======== SOURCE MATERIAL

(* ===== verification/InputCheck.v ===== *)
(** * Checking the inputs and outputs of a transaction

    [src/src/CryptoNoteCore/Blockchain.cpp] and [Blockchain.h]: what the chain
    requires of a transaction before it is stored ([checkTransactionInputs] and what
    it calls, [check_tx_outputs], [checkTransactionSize]). The functions read the
    stored blocks, the tables and the checkpoints and change none of them; the clock
    is the parameter [now]. *)

From S2P Require Import Prelude Streams CryptoNoteTypes Serialization CryptoNoteSerialization Crypto Config Currency.
From S2P Require Import TransactionExtra FormatUtils Checkpoints BlockIndex BlockchainIndices ChainState.

Local Open Scope Z_scope.

(** [BlockInfo] of [ITransactionValidator.h]. *)
Record BlockInfo := { info_height : Z; info_id : Hash }.

Definition empty_BlockInfo : BlockInfo := {| info_height := 0; info_id := NULL_HASH |}.
Definition info_empty (i : BlockInfo) : bool := bool_decide (info_id i = NULL_HASH).

Section InputCheck.
Context `{CryptoOps}.
Variable uninit : list Z.
Variable c : Currency.
(** [time(NULL)]. *)
Variable now : Z.
(** [m_blocks], [m_blockIndex], [m_checkpoints] and the tables. *)
Variables (blocks : list BlockEntry) (index : BlockIndex) (points : Checkpoints) (s : ChainState).

Definition getCurrentBlockchainHeight : Z := u32 (Z.of_nat (length blocks)).

Definition isInCheckpointZone (height : Z) : bool := is_in_checkpoint_zone height points.

(** [m_blocks[i]]: the vector on disk throws for an index out of range. *)
Definition block_at (i : Z) : outcome BlockEntry :=
  if i <? 0 then Throw "SwappedVector::operator[]"
  else match blocks !! Z.to_nat i with
       | None => Throw "SwappedVector::operator[]"
       | Some b => mret b
       end.

Definition transactionByIndex (ti : TransactionIndex) : outcome TransactionEntry :=
  b ← block_at (ti_block ti); at_ (be_transactions b) (ti_transaction ti).

Definition have_tx_keyimg_as_spent (key_im : KeyImage) : bool := bool_decide (key_im ∈ m_spent_keys s).

Definition haveTransaction (id : Hash) : bool := bool_decide (is_Some (m_transactionMap s !! id)).

Definition haveTransactionKeyImagesAsSpent (tx : Transaction) : bool :=
  existsb (λ i, match i with InKey k => have_tx_keyimg_as_spent (ki_keyImage k) | _ => false end) (inputs tx).

Definition is_tx_spendtime_unlocked (unlock_time : Z) : bool :=
  if unlock_time <? m_maxBlockHeight c
  then unlock_time <=? u64 (u32 (getCurrentBlockchainHeight - 1) + m_lockedTxAllowedDeltaBlocks c)
  else unlock_time <=? u64 (now + m_lockedTxAllowedDeltaSeconds c).

(** ** Key inputs *)

(** [outputs_visitor::handle_output]: the key, or [None] where it returns false. *)
Definition handle_output (tx : Transaction) (out : TransactionOutput) : option PublicKey :=
  if negb (is_tx_spendtime_unlocked (unlockTime tx)) then None
  else match out_target out with
       | OutKey k => Some (ko_key k)
       | OutMultisignature _ => None
       end.

(** The loop of [scanOutputKeysForIndexes] with the visitor: the keys collected and
    the greatest related height, which only the last output of the ring raises. *)
Fixpoint scan_loop (offsets : list Z) (amount_outs_vec : list (TransactionIndex * Z))
    (pmax : Z) : outcome (option (list PublicKey * Z)) :=
  match offsets with
  | [] => mret (Some ([], pmax))
  | i :: offsets' =>
      match amount_outs_vec !! Z.to_nat i with
      | None => mret None
      | Some (ti, o) =>
          tx ← transactionByIndex ti;
          match outputs (te_tx tx) !! Z.to_nat o with
          | None => mret None
          | Some out =>
              match handle_output (te_tx tx) out with
              | None => mret None
              | Some key =>
                  let pmax := if bool_decide (offsets' = []) && (pmax <? ti_block ti)
                              then ti_block ti else pmax in
                  r ← scan_loop offsets' amount_outs_vec pmax;
                  mret (match r with None => None | Some (keys, m) => Some (key :: keys, m) end)
              end
          end
      end
  end.
(* ===== verification/TransactionPool.v ===== *)
(** * The memory pool

    [src/src/CryptoNoteCore/TransactionPool.cpp] and [TransactionPool.h]: the
    transactions that wait for a block. The pool asks the chain through the
    interface [ITransactionValidator]; the clock ([m_timeProvider.now()] and
    [time]) is the parameter [now]. The container of the transactions is the list
    of its ordered index, the first one in the order of
    [TransactionPriorityComparator] first. Not modelled: the files the pool is
    stored in, the observers, the printing and the locks. *)

From S2P Require Import Prelude Streams IntUtil CryptoNoteTypes Serialization CryptoNoteSerialization Crypto Config.
From S2P Require Import Currency TransactionExtra FormatUtils BlockchainIndices ChainState InputCheck.

Local Open Scope Z_scope.

(** ** The chain, seen from the pool *)

Class ITransactionValidator (V : Type) := {
  val_checkTransactionInputs : V → Transaction → BlockInfo → outcome (bool * BlockInfo);
  val_recheckTransactionInputs : V → Transaction → BlockInfo → BlockInfo → outcome (bool * BlockInfo * BlockInfo);
  val_haveSpentKeyImages : V → Transaction → bool;
  val_checkTransactionSize : V → Z → bool
}.

(** ** Data *)

Record TransactionDetails := {
  td_id : Hash;
  td_tx : Transaction;
  td_blobSize : Z;
  td_fee : Z;
  td_maxUsedBlock : BlockInfo;
  td_lastFailedBlock : BlockInfo;
  td_keptByBlock : bool;
  td_receiveTime : Z
}.

Record tx_verification_context := {
  m_should_be_relayed : bool;
  m_verification_failed : bool;
  m_verification_impossible : bool;
  m_added_to_pool : bool
}.

Definition empty_tvc : tx_verification_context := {|
  m_should_be_relayed := false; m_verification_failed := false; m_verification_impossible := false;
  m_added_to_pool := false |}.

Definition tvc_failed (tvc : tx_verification_context) : tx_verification_context := {|
  m_should_be_relayed := m_should_be_relayed tvc; m_verification_failed := true;
  m_verification_impossible := m_verification_impossible tvc; m_added_to_pool := m_added_to_pool tvc |}.

Record Pool := {
  m_transactions : list TransactionDetails;
  m_spent_key_images : gmap KeyImage (gset Hash);
  m_spentOutputs : gset (Z * Z);
  m_recentlyDeletedTransactions : gmap Hash Z;
  pool_paymentIdIndex : list (Hash * Hash);
  pool_timestampIndex : list (Z * Hash);
  m_ttlIndex : gmap Hash Z
}.

Definition empty_Pool : Pool := {|
  m_transactions := []; m_spent_key_images := ∅; m_spentOutputs := ∅; m_recentlyDeletedTransactions := ∅;
  pool_paymentIdIndex := []; pool_timestampIndex := []; m_ttlIndex := ∅ |}.

(** ** Priorities *)

(** [TransactionPriorityComparator]. *)
Definition priority_before (lhs rhs : TransactionDetails) : outcome bool :=
  '(lhs_lo, lhs_hi) ← mul128 (td_fee lhs) (td_blobSize rhs);
  '(rhs_lo, rhs_hi) ← mul128 (td_fee rhs) (td_blobSize lhs);
  mret ((rhs_hi <? lhs_hi) ||
        (lhs_hi =? rhs_hi) && (rhs_lo <? lhs_lo) ||
        (lhs_hi =? rhs_hi) && (lhs_lo =? rhs_lo) && (td_blobSize lhs <? td_blobSize rhs) ||
        (lhs_hi =? rhs_hi) && (lhs_lo =? rhs_lo) && (td_blobSize lhs =? td_blobSize rhs) &&
          (td_receiveTime lhs <? td_receiveTime rhs)).
Lemma miner_outputs_some addr txkey amounts : ∀ no outs,
  miner_outputs addr txkey amounts no = Some outs →
  out_amount <$> outs = amounts ∧
  Forall (λ o, ∃ i k, out_key addr txkey i = Some k ∧ out_target o = OutKey {| ko_key := k |}) outs.
Proof.
  induction amounts as [|a amounts IH]; intros no outs E; cbn [miner_outputs] in E.
  { injection E as <-. by split. }
  destruct (out_key addr txkey no) as [k|] eqn:Ek; [|done].
  destruct (miner_outputs addr txkey amounts (u64 (no + 1))) as [outs'|] eqn:Eo; [|done].
  injection E as <-. destruct (IH _ _ Eo) as [Ha Hf]. split; [cbn; by rewrite Ha|].
  constructor; [by exists no, k|done].
Qed.

(** The reward of [getBlockReward] is a 64-bit integer. *)
Lemma getBlockReward_u64 c median size coins fee h reward emission :
  getBlockReward c median size coins fee h = Ret (Some (reward, emission)) → is_u64 reward.
Proof.
  unfold getBlockReward. intros E. repeat (apply outcome_bind_ret in E as (? & _ & E)).
  case_bool_in E; [done|]. repeat (apply outcome_bind_ret in E as (? & _ & E)).
  cbv zeta in E. injection E as <- _. apply u64_range.
Qed.

(** What a constructed miner transaction is. *)
Lemma constructMinerTx_some c height median coins size fee addr tx nonce maxOuts txkey tx' :
  0 <= m_defaultDustThreshold c →
  constructMinerTx c height median coins size fee addr tx nonce maxOuts txkey = Ret (Some tx') →
  ∃ reward emission,
    getBlockReward c median size coins fee height = Ret (Some (reward, emission)) ∧
    sumZ (out_amount <$> outputs tx') = reward ∧ Forall (λ o, 0 < out_amount o) (outputs tx') ∧
    Forall (λ o, ∃ i k, out_key addr txkey i = Some k ∧ out_target o = OutKey {| ko_key := k |}) (outputs tx') ∧
    inputs tx' = [InBase {| bi_blockIndex := height |}] ∧
    unlockTime tx' = u64 (height + m_minedMoneyUnlockWindow c) ∧ signatures tx' = signatures tx ∧
    is_u64 reward.
Proof.
  intros Hd E. unfold constructMinerTx in E. cbv zeta in E.
  destruct (if bool_decide (nonce = []) then _ else _) as [ex|]; [|done].
  apply outcome_bind_ret in E as (r & Er & E). destruct r as [[reward emission]|]; [|done].
  destruct (1 <=? maxOuts) eqn:Em; [|done]. cbn [negb] in E. apply outcome_bind_ret in E as (l & El & E).
  destruct (miner_outputs addr txkey l 0) as [outs|] eqn:Eo; [|done].
  case_bool_in E; [done|]. injection E as <-. exists reward, emission.
  pose proof (getBlockReward_u64 _ _ _ _ _ _ _ _ Er) as Hr.
  destruct (miner_outputs_some _ _ _ _ _ Eo) as [Ha Hf].
  pose proof (decompose_ok reward (m_defaultDustThreshold c) Hr Hd) as [Hsum Hok].
  destruct (merge_outs_ret (S (length (piece_amount <$> decompose_amount_into_digits reward (m_defaultDustThreshold c))))
    maxOuts (piece_amount <$> decompose_amount_into_digits reward (m_defaultDustThreshold c)))
    as (l' & El' & Hl' & _ & Hpos); [exact Em| |rewrite Hsum; apply Hr|lia|].
  { apply Forall_fmap. eapply Forall_impl; [|exact Hok]. intros p Hp. by eapply piece_pos. }
  rewrite El in El'. injection El' as <-. cbn [tx_prefix outputs inputs unlockTime signatures].
  rewrite Ha, Hl', Hsum. split_and!; [done|done| |done..].
  rewrite <- Ha in Hpos. exact (proj1 (Forall_fmap _ _ _) Hpos).
Qed.

Lemma check_outs_loop_keys version outs :
  Forall (λ o, 0 < out_amount o ∧ ∃ k, out_target o = OutKey {| ko_key := k |} ∧ check_key k = true) outs →
  check_outs_loop version false outs = Ret None.
Proof.
  induction 1 as [|o outs (Ha & k & Ek & Hk) _ IH]; [done|]. cbn [check_outs_loop].
  unfold check_out_valid. rewrite Ek. cbn [ko_key]. rewrite (proj2 (Z.eqb_neq _ _)) by lia.
  rewrite Hk. cbn. exact IH.
Qed.
(** ** Checks before anything is changed *)

(** [inr] is the difficulty; [inl] a rejection, [true] when it is reported in
    [bvc.m_verification_failed]. *)
Definition check_block_to_push (blockData : Block) (blockHash : Hash) (bc : Blockchain) : outcome (bool + Z) :=
  if bi_hasBlock blockHash (m_blockIndex bc) then mret (inl true)
  else if negb (checkBlockVersion c blockData bc) then mret (inl true)
  else
    merged ← match bi_getBlockHeight blockHash (m_blockIndex bc) with
             | Some height =>
                 tag ← getMergeMiningTagFromExtra (extra (baseTransaction blockData));
                 mret (bool_decide (is_Some tag) && (UPGRADE_HEIGHT_V3 <=? height))
             | None => mret false
             end;
    if merged : bool then mret (inl false)
    else
      tail ← getTailId (m_blocks bc) (m_blockIndex bc);
      if negb (bool_decide (previousBlockHash blockData = tail)) then mret (inl true)
      else if negb (check_block_timestamp_main c now blockData bc) then mret (inl true)
      else
        currentDifficulty ← getDifficultyForNextBlock c bc;
        if currentDifficulty =? 0 then mret (inl false)
        else
          let height := getCurrentBlockchainHeight (m_blocks bc) in
          proven ← (if is_in_checkpoint_zone height (m_checkpoints bc)
                    then mret (fst (check_block height blockHash (m_checkpoints bc)))
                    else '(_, ok) ← checkProofOfWork uninit blockData currentDifficulty; mret ok);
          if negb proven then mret (inl true)
          else
            valid ← prevalidate_miner_transaction c blockData (u32 (blocks_size bc));
            mret (if valid : bool then inr currentDifficulty else inl true).

(** ** The transactions of a block *)

(** [pushTransaction] of a transaction that is appended to the block; the result is
    not looked at. *)
Definition push_entry (tx : Transaction) (hash : Hash) (ti : TransactionIndex) (t : ChainState)
    : outcome (TransactionEntry * ChainState) :=
  '(_, indexes, t') ← pushTransaction tx hash ti t;
  mret ({| te_tx := tx; m_global_output_indexes := indexes |}, t').

(** [toBinaryArray(tx).size()]; a transaction whose serialization fails is outside
    the model. *)
Definition blob_size (tx : Transaction) : outcome Z :=
  r ← toBinaryArray serialize_Transaction tx [];
  match r with Some ba => mret (u64 (Z.of_nat (length ba))) | None => Abort end.

(** What the loop of [pushBlock] accumulates. *)
Record PushState := {
  ps_transactions : list TransactionEntry;
  ps_tables : ChainState;
  ps_size : Z;
  ps_fee : Z;
  ps_interest : Z
}.

(** The three conditions on a transaction; all are evaluated. *)
Definition transaction_valid (blockData : Block) (tx : Transaction) (bc : Blockchain) (t : ChainState)
    : outcome bool :=
  '(inputsOk, _) ← checkTransactionInputs c now (m_blocks bc) (m_checkpoints bc) t tx;
  mret (negb ((majorVersion blockData =? BLOCK_MAJOR_VERSION_1) && (TRANSACTION_VERSION_1 <? version tx)) &&
        inputsOk && check_tx_outputs c tx).

(** The loop over the transactions, from the index [i] in the block on: whether all
    are valid, and the state at the end. *)
Fixpoint push_listed (blockData : Block) (height : Z) (bc : Blockchain) (transactions : list Transaction)
    (hashes : list Hash) (i : Z) (ps : PushState) : outcome (bool * PushState) :=
  match transactions, hashes with
  | [], _ => mret (true, ps)
  | _ :: _, [] => Abort
  | tx :: transactions', tx_id :: hashes' =>
      size ← blob_size tx;
      in_amount ← getTransactionAllInputsAmount c tx height;
      let out_amount := getOutputAmount tx in
      let fee := if in_amount <? out_amount then MINIMUM_FEE else u64 (in_amount - out_amount) in
      valid ← transaction_valid blockData tx bc (ps_tables ps);
      if negb valid then mret (false, ps)
      else
        let i := u16 (i + 1) in
        '(e, t) ← push_entry tx tx_id {| ti_block := height; ti_transaction := i |} (ps_tables ps);
        interest ← calculateTotalTransactionInterest c tx height;
        push_listed blockData height bc transactions' hashes' i
          {| ps_transactions := ps_transactions ps ++ [e]; ps_tables := t;
             ps_size := u64 (ps_size ps + size); ps_fee := u64 (ps_fee ps + fee);
             ps_interest := u64 (ps_interest ps + interest) |}
  end.

(** ** Storing a block *)

(** [pushBlock(BlockEntry&)]. *)
Definition pushBlock_entry (block : BlockEntry) (bc : Blockchain) : outcome Blockchain :=
  blockHash ← get_block_hash uninit (be_bl block);
  let blocks := m_blocks bc ++ [block] in
  let '(_, index) := bi_push blockHash (m_blockIndex bc) in
  let '(_, times) := TimestampBlocksIndex_add (timestamp (be_bl block)) blockHash (m_timestampIndex bc) in
  '(_, generated) ← GeneratedTransactionsIndex_add (be_bl block) (m_generatedTransactionsIndex bc);
  _ ← assert_ (bi_size index =? Z.of_nat (length blocks));
  mret {|
    m_blocks := blocks; m_blockIndex := index; m_tables := m_tables bc; m_depositIndex := m_depositIndex bc;
    m_upgradeDetectorV2 := m_upgradeDetectorV2 bc; m_upgradeDetectorV3 := m_upgradeDetectorV3 bc;
    m_timestampIndex := times; m_generatedTransactionsIndex := generated;
    m_orthanBlocksIndex := m_orthanBlocksIndex bc; m_alternative_chains := m_alternative_chains bc;
    m_checkpoints := m_checkpoints bc; m_current_block_cumul_sz_limit := m_current_block_cumul_sz_limit bc;
    m_tx_pool := m_tx_pool bc |}.

(** The end of [pushBlock]: the upgrade detectors and the size limit. *)
Definition block_pushed (bc : Blockchain) : outcome Blockchain :=
  v2 ← blockPushed c BLOCK_MAJOR_VERSION_2 (m_upgradeDetectorV2 bc) (block_versions bc);
  v3 ← blockPushed c BLOCK_MAJOR_VERSION_3 (m_upgradeDetectorV3 bc) (block_versions bc);
  mret {|
    m_blocks := m_blocks bc; m_blockIndex := m_blockIndex bc; m_tables := m_tables bc;
    m_depositIndex := m_depositIndex bc; m_upgradeDetectorV2 := v2; m_upgradeDetectorV3 := v3;
    m_timestampIndex := m_timestampIndex bc; m_generatedTransactionsIndex := m_generatedTransactionsIndex bc;
    m_orthanBlocksIndex := m_orthanBlocksIndex bc; m_alternative_chains := m_alternative_chains bc;
    m_checkpoints := m_checkpoints bc; m_current_block_cumul_sz_limit := next_comulative_size_limit c bc;
    m_tx_pool := m_tx_pool bc |}.

Definition back_coins (bc : Blockchain) : Z :=
  match list.last (m_blocks bc) with None => 0 | Some b => already_generated_coins b end.
Definition back_difficulty (bc : Blockchain) : Z :=
  match list.last (m_blocks bc) with None => 0 | Some b => cumulative_difficulty b end.

(** The entry of a block in construction; the other fields are set later. *)
Definition partial_entry (blockData : Block) (height : Z) (txs : list TransactionEntry) : BlockEntry := {|
  be_bl := blockData; be_height := height; block_cumulative_size := 0; cumulative_difficulty := 0;
  already_generated_coins := 0; be_transactions := txs |}.

(** [pushBlock(blockData, transactions, id, bvc)]. *)
Definition pushBlock_checked (blockData : Block) (transactions : list Transaction) (id : Hash)
    (bvc : block_verification_context) (bc : Blockchain)
    : outcome (bool * block_verification_context * Blockchain) :=
  r ← check_block_to_push blockData id bc;
  match r with
  | inl reported => mret (false, if reported : bool then set_failed bvc else bvc, bc)
  | inr currentDifficulty =>
      minerTransactionHash ← getObjectHash cn_fast_hash serialize_Transaction (baseTransaction blockData);
      let height := u32 (blocks_size bc) in
      '(e, t) ← push_entry (baseTransaction blockData) minerTransactionHash
                  {| ti_block := height; ti_transaction := 0 |} (m_tables bc);
      coinbase_blob_size ← getObjectBinarySize serialize_Transaction (baseTransaction blockData);
      '(valid, ps) ← push_listed blockData height bc transactions (transactionHashes blockData) 0
                       {| ps_transactions := [e]; ps_tables := t; ps_size := coinbase_blob_size; ps_fee := 0;
                          ps_interest := 0 |};
      let pop := popTransactions (partial_entry blockData height (ps_transactions ps)) minerTransactionHash
                   (ps_tables ps) in
      if negb valid then t' ← pop; mret (false, set_failed bvc, with_tables t' bc)
      else
        fits ← checkCumulativeBlockSize c (ps_size ps) height;
        (* here the transactions are not taken back *)
        if negb fits then mret (false, set_failed bvc, with_tables (ps_tables ps) bc)
        else
          r ← validate_miner_transaction c blockData height (ps_size ps) (back_coins bc) (ps_fee ps) bc;
          match r with
          | None => t' ← pop; mret (false, set_failed bvc, with_tables t' bc)
          | Some (_, emissionChange) =>
              let block := {|
                be_bl := blockData; be_height := height; block_cumulative_size := ps_size ps;
                cumulative_difficulty := u64 (currentDifficulty + back_difficulty bc);
                already_generated_coins := u64 (back_coins bc + emissionChange + ps_interest ps);
                be_transactions := ps_transactions ps |} in
              bc ← pushBlock_entry block (with_tables (ps_tables ps) bc);
              bc ← pushToDepositIndex block (ps_interest ps) bc;
              bc ← block_pushed bc;
              mret (true, set_added bvc, bc)
          end
  end.

(** [pushBlock(blockData, id, bvc, height)]. *)
Definition pushBlock (blockData : Block) (id : Hash) (bvc : block_verification_context) (height : Z)
    (bc : Blockchain) : outcome (bool * block_verification_context * Blockchain) :=
  '(r, p) ← loadTransactions blockData height bc;
  let bc := with_pool p bc in
  match r with
  | None => mret (false, set_failed bvc, bc)
  | Some transactions =>
      '(ok, bvc, bc) ← pushBlock_checked blockData transactions id bvc bc;
      if ok : bool then mret (true, bvc, bc)
      else bc ← saveTransactions transactions height bc; mret (false, bvc, bc)
  end.

(** ** Removing a block *)

(** [popBlock]; a chain without blocks is reported and left. *)
Definition popBlock (blockHash : Hash) (bc : Blockchain) : outcome Blockchain :=
  match list.last (m_blocks bc) with
  | None => mret bc
  | Some back =>
      match be_transactions back with
      | [] => Throw "std::length_error"
      | _ :: entries =>
          bc ← saveTransactions (te_tx <$> entries) (u32 (blocks_size bc)) bc;
          minerHash ← getObjectHash cn_fast_hash serialize_Transaction (baseTransaction (be_bl back));
          t ← popTransactions back minerHash (m_tables bc);
          let '(_, times) := TimestampBlocksIndex_remove (timestamp (be_bl back)) blockHash (m_timestampIndex bc) in
          '(_, generated) ← GeneratedTransactionsIndex_remove (be_bl back) (m_generatedTransactionsIndex bc);
          d ← DepositIndex.popBlock (m_depositIndex bc);
          let blocks := take (length (m_blocks bc) - 1) (m_blocks bc) in
          let index := bi_pop (m_blockIndex bc) in
          _ ← assert_ (bi_size index =? Z.of_nat (length blocks));
          let versions := take (length (m_blocks bc) - 1) (block_versions bc) in
          v2 ← blockPopped c BLOCK_MAJOR_VERSION_2 (m_upgradeDetectorV2 bc) versions;
          v3 ← blockPopped c BLOCK_MAJOR_VERSION_3 (m_upgradeDetectorV3 bc) versions;
          mret {|
            m_blocks := blocks; m_blockIndex := index; m_tables := t; m_depositIndex := d;
            m_upgradeDetectorV2 := v2; m_upgradeDetectorV3 := v3;
            m_timestampIndex := times; m_generatedTransactionsIndex := generated;
            m_orthanBlocksIndex := m_orthanBlocksIndex bc; m_alternative_chains := m_alternative_chains bc;
            m_checkpoints := m_checkpoints bc; m_current_block_cumul_sz_limit := m_current_block_cumul_sz_limit bc;
            m_tx_pool := m_tx_pool bc |}
      end
  end.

================

REQUIRED WORK: Look above for the line with "mret (if valid" and the line with "Definition push_entry (tx". Write out those two lines and all the lines between them, exactly, and no others.

EXERCISE RESULT:
            mret (if valid : bool then inr currentDifficulty else inl true).

(** ** The transactions of a block *)

(** [pushTransaction] of a transaction that is appended to the block; the result is
    not looked at. *)
Definition push_entry (tx : Transaction) (hash : Hash) (ti : TransactionIndex) (t : ChainState)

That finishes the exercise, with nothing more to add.